GOAL OF THE EXERCISE
Among the entries below, how many lines include the string "negb"? Answer with only the number.

[Collection entries]
= = = = =
(** * br_documents: the CPF value type

    A shallow embedding of [br_documents/__init__.py] (Python 2): the
    class [CPF], its constructor, the [is_valid] property and the
    accessors, followed by the properties of the natural-language
    description that the code is checked against. *)

From Stdlib Require Import ZArith List String Ascii Bool Lia.
From Stdlib Require Import Decimal DecimalString DecimalFacts DecimalPos.
Import ListNotations.
Local Open Scope string_scope.
Local Open Scope list_scope.
Local Open Scope Z_scope.

(** ** Exceptions and results *)

(** The exceptions the module can raise.  [InvalidCPF] is the module's own
    subclass of [ValueError] and carries one of the texts of
    [CPF.error_messages]; the others are Python's built-in ones. *)
Inductive exn : Type :=
| InvalidCPF (msg : string)
| ValueError (msg : string)
| UnicodeError
| AttributeError
| IndexError.

Inductive result (A : Type) : Type :=
| Ok (a : A)
| Raise (e : exn).
Arguments Ok {A} a.
Arguments Raise {A} e.

Definition bind {A B : Type} (m : result A) (k : A -> result B) : result B :=
  match m with
  | Ok a => k a
  | Raise e => Raise e
  end.

Notation "x <- m ;; k" := (bind m (fun x => k))
  (at level 61, m at next level, right associativity).

Fixpoint mapM {A B : Type} (f : A -> result B) (l : list A) : result (list B) :=
  match l with
  | [] => Ok []
  | a :: l' => b <- f a ;; bs <- mapM f l' ;; Ok (b :: bs)
  end.

(** ** The Python built-ins the module relies on *)

Module Py.

(** [len] of a list, as an integer. *)
Definition len {A : Type} (l : list A) : Z := Z.of_nat (List.length l).

(** [range(a, b)]. *)
Definition range (a b : Z) : list Z :=
  map (fun k => a + Z.of_nat k) (seq 0 (Z.to_nat (b - a))).

(** [enumerate(l)]: the elements paired with their 0-based position. *)
Definition enumerate {A : Type} (l : list A) : list (Z * A) :=
  combine (map Z.of_nat (seq 0 (List.length l))) l.

(** [sum(l)]: a left fold of [+] from 0. *)
Definition sum (l : list Z) : Z := fold_left Z.add l 0.

(** [str(n)] / [unicode(n)] of an integer: its decimal form, with a
    leading minus sign when negative. *)
Definition str_int (n : Z) : string := NilZero.string_of_int (Z.to_int n).

(** [s * n] on strings. *)
Fixpoint str_mul (s : string) (n : nat) : string :=
  match n with
  | O => ""
  | S k => (s ++ str_mul s k)%string
  end.

(** [str(l)] of a list of integers: ["[1, 2, 3]"]. *)
Definition str_list (l : list Z) : string :=
  ("[" ++ concat ", " (map str_int l) ++ "]")%string.

(** Code points below 128: what the implicit ASCII codec of Python 2
    accepts. *)
Definition is_ascii (c : ascii) : bool := (nat_of_ascii c <? 128)%nat.

Definition ascii_only (s : string) : bool :=
  forallb is_ascii (list_ascii_of_string s).

Definition is_digit_char (c : ascii) : bool :=
  ((48 <=? nat_of_ascii c) && (nat_of_ascii c <=? 57))%nat.

(** [s.isdigit()] on ASCII text: at least one character, and all of
    them decimal digits. *)
Definition isdigit (s : string) : bool :=
  match s with
  | EmptyString => false
  | _ => forallb is_digit_char (list_ascii_of_string s)
  end.

(** [int(c)] for a one-character string. *)
Definition int_char (c : ascii) : result Z :=
  if is_digit_char c then Ok (Z.of_nat (nat_of_ascii c) - 48)
  else Raise (ValueError "invalid literal for int() with base 10").

(** Slice bounds: a negative bound counts from the end, and every bound
    is clipped to the sequence. *)
Definition clip (n i : Z) : Z :=
  if i <? 0 then Z.max 0 (n + i) else Z.min i n.

Definition bounds (n : Z) (lo hi : option Z) : nat * nat :=
  let a := match lo with Some i => clip n i | None => 0 end in
  let b := match hi with Some i => clip n i | None => n end in
  (Z.to_nat a, Z.to_nat (b - a)).

(** [l[lo:hi]] on lists (a fresh list). *)
Definition slice {A : Type} (l : list A) (lo hi : option Z) : list A :=
  let '(a, k) := bounds (len l) lo hi in firstn k (skipn a l).

(** [s[lo:hi]] on strings. *)
Definition str_slice (s : string) (lo hi : option Z) : string :=
  let '(a, k) := bounds (Z.of_nat (String.length s)) lo hi in substring a k s.

(** [l[i]] on lists: positions [0 .. len-1], or [-len .. -1] counted
    from the end; anything else raises [IndexError]. *)
Definition getitem (l : list Z) (i : Z) : result Z :=
  let j := if i <? 0 then i + len l else i in
  if (0 <=? j) && (j <? len l) then Ok (nth (Z.to_nat j) l 0)
  else Raise IndexError.

(** [a == b] on lists of integers. *)
Fixpoint list_eqb (a b : list Z) : bool :=
  match a, b with
  | [], [] => true
  | x :: a', y :: b' => (x =? y) && list_eqb a' b'
  | _, _ => false
  end.

(** [x in l] for a string [x] and a list of strings [l]. *)
Definition str_in (x : string) (l : list string) : bool :=
  existsb (String.eqb x) l.

End Py.

(** ** The class [CPF] *)

Module CPF.

(** An instance: the attribute [cpf], a list of integers once the
    constructor has returned. *)
Record t : Type := Build { cpf : list Z }.

(** Elements of a list or tuple handed to the constructor: integers or
    pieces of text. *)
Inductive elem : Type :=
| EInt (n : Z)
| EStr (s : string).

(** Python values as the module sees them: what the constructor may be
    given and what an instance may be compared with. *)
Inductive value : Type :=
| VInt (n : Z)
| VStr (s : string)
| VSeq (l : list elem)
| VNone
| VCPF (c : t).

Inductive error_key : Type := invalid_cpf | only_digits | max_digits.

Definition error_messages (k : error_key) : string :=
  match k with
  | invalid_cpf => "This CPF is invalid."
  | only_digits =>
      "CPF requires only digits. You can use '.' and '-'in long format values."
  | max_digits => "CPF requires 11 digits or 14 characters"
  end.

(** [x not in ('-', '.')]; an integer is never equal to a string. *)
Definition not_separator (x : elem) : bool :=
  match x with
  | EInt _ => true
  | EStr s => negb (Py.str_in s ["-"; "."])
  end.

(** [str(x)] of an element. *)
Definition str_elem (x : elem) : string :=
  match x with
  | EInt n => Py.str_int n
  | EStr s => s
  end.

(** [''.join([str(x) for x in cpf if x not in ('-', '.')])].  The module
    has [unicode_literals] on, so the result is unicode text: a piece
    holding a character outside ASCII makes [str(x)] (unicode piece) or
    the join (byte-string piece) raise a [UnicodeError]. *)
Definition join_seq (l : list elem) : result string :=
  let parts := map str_elem (filter not_separator l) in
  if forallb Py.ascii_only parts then Ok (concat "" parts)
  else Raise UnicodeError.

(** Iterating over a string yields its characters as one-character
    strings. *)
Definition chars (s : string) : list elem :=
  map (fun c => EStr (String c "")) (list_ascii_of_string s).

(** The first statement of [__init__]: the text that the checks are run
    on.  A value that is neither a sequence, a string nor an integer
    leaves the class attribute [cpf = None] in place, and [None] has no
    [isdigit]. *)
Definition normalize (raw : value) : result string :=
  match raw with
  | VSeq l => join_seq l
  | VStr s => join_seq (chars s)
  | VInt n => Ok (Py.str_int n)
  | VNone | VCPF _ => Raise AttributeError
  end.

(** The comprehension [map(lambda x: str(x)*11, range(0,10))]. *)
Definition invalid_cpfs : list string :=
  map (fun x => Py.str_mul (Py.str_int x) 11) (Py.range 0 10).

(** One verification digit, from the working list [cpf]. *)
Definition next_digit (cpf : list Z) : Z :=
  let r :=
    Py.sum (map (fun '(i, v) => (Py.len cpf + 1 - i) * v) (Py.enumerate cpf))
    mod 11 in
  if r >? 1 then 11 - r else 0.

(** [while len(cpf) < 11: ... cpf.append(f)], with the number of
    iterations still allowed as [fuel]. *)
Fixpoint extend (fuel : nat) (cpf : list Z) : list Z :=
  match fuel with
  | O => cpf
  | S k =>
      if Py.len cpf <? 11 then extend k (cpf ++ [next_digit cpf]) else cpf
  end.

(** The loop appends one element per iteration, so [11 - len(cpf)]
    iterations reach its exit. *)
Definition digits_loop (cpf : list Z) : list Z :=
  extend (11 - List.length cpf) cpf.

(** The property [is_valid]. *)
Definition is_valid (self : t) : result bool :=
  match cpf self with
  | [] => Raise (ValueError "Where is the cpf?")
  | _ =>
      if Py.str_in (Py.str_list (cpf self)) invalid_cpfs
      then Raise (InvalidCPF (error_messages invalid_cpf))
      else
        let cpf' := digits_loop (Py.slice (cpf self) None (Some 9)) in
        Ok (Py.list_eqb cpf' (cpf self))
  end.

(** The constructor: [Ok self] when it returns, [Raise e] when it
    raises. *)
Definition __init__ (raw : value) : result t :=
  s <- normalize raw ;;
  if negb (Py.isdigit s) then Raise (InvalidCPF (error_messages only_digits))
  else if negb (String.length s =? 11)%nat
  then Raise (InvalidCPF (error_messages max_digits))
  else
    ds <- mapM Py.int_char (list_ascii_of_string s) ;;
    let self := Build ds in
    v <- is_valid self ;;
    if negb v then Raise (InvalidCPF (error_messages invalid_cpf))
    else Ok self.

Definition __unicode__ (self : t) : string :=
  concat "" (map Py.str_int (cpf self)).

Definition __str__ (self : t) : string := __unicode__ self.

Definition __repr__ (self : t) : string :=
  ("<CPF: " ++ __str__ self ++ ">")%string.

Definition __int__ (self : t) : result Z :=
  Raise (ValueError
    "CPF cant be represented as integer because of leading zeroes").

Definition __getitem__ (self : t) (i : Z) : result Z :=
  Py.getitem (cpf self) i.

Definition __eq__ (self : t) (other : value) : bool :=
  match other with
  | VCPF o => Py.list_eqb (cpf self) (cpf o)
  | _ => false
  end.

Definition __len__ (self : t) : Z := 11.

Definition __nonzero__ (self : t) : bool := true.

Definition formated (self : t) : string :=
  let cpf := __str__ self in
  concat "" [Py.str_slice cpf None (Some 3); ".";
             Py.str_slice cpf (Some 3) (Some 6); ".";
             Py.str_slice cpf (Some 6) (Some 9); "-";
             Py.str_slice cpf (Some 9) None].

End CPF.

(** The three kinds of rejection named by the description. *)
Definition OnlyDigits : exn := InvalidCPF (CPF.error_messages CPF.only_digits).
Definition MaxDigits : exn := InvalidCPF (CPF.error_messages CPF.max_digits).
Definition InvalidIdentifier : exn :=
  InvalidCPF (CPF.error_messages CPF.invalid_cpf).

(** ** The check-digit rule as the description words it *)

Module Spec.

(** The digit a decimal character stands for. *)
Definition digit_value (c : ascii) : Z := Z.of_nat (nat_of_ascii c) - 48.

(** The digit sequence of a normalized string. *)
Definition digits (s : string) : list Z :=
  map digit_value (list_ascii_of_string s).

(** Weight of 0-indexed position [i] in a working sequence of length [n]. *)
Definition weight (n i : nat) : Z := Z.of_nat n + 1 - Z.of_nat i.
= = = = =
RESPONSE AREA
4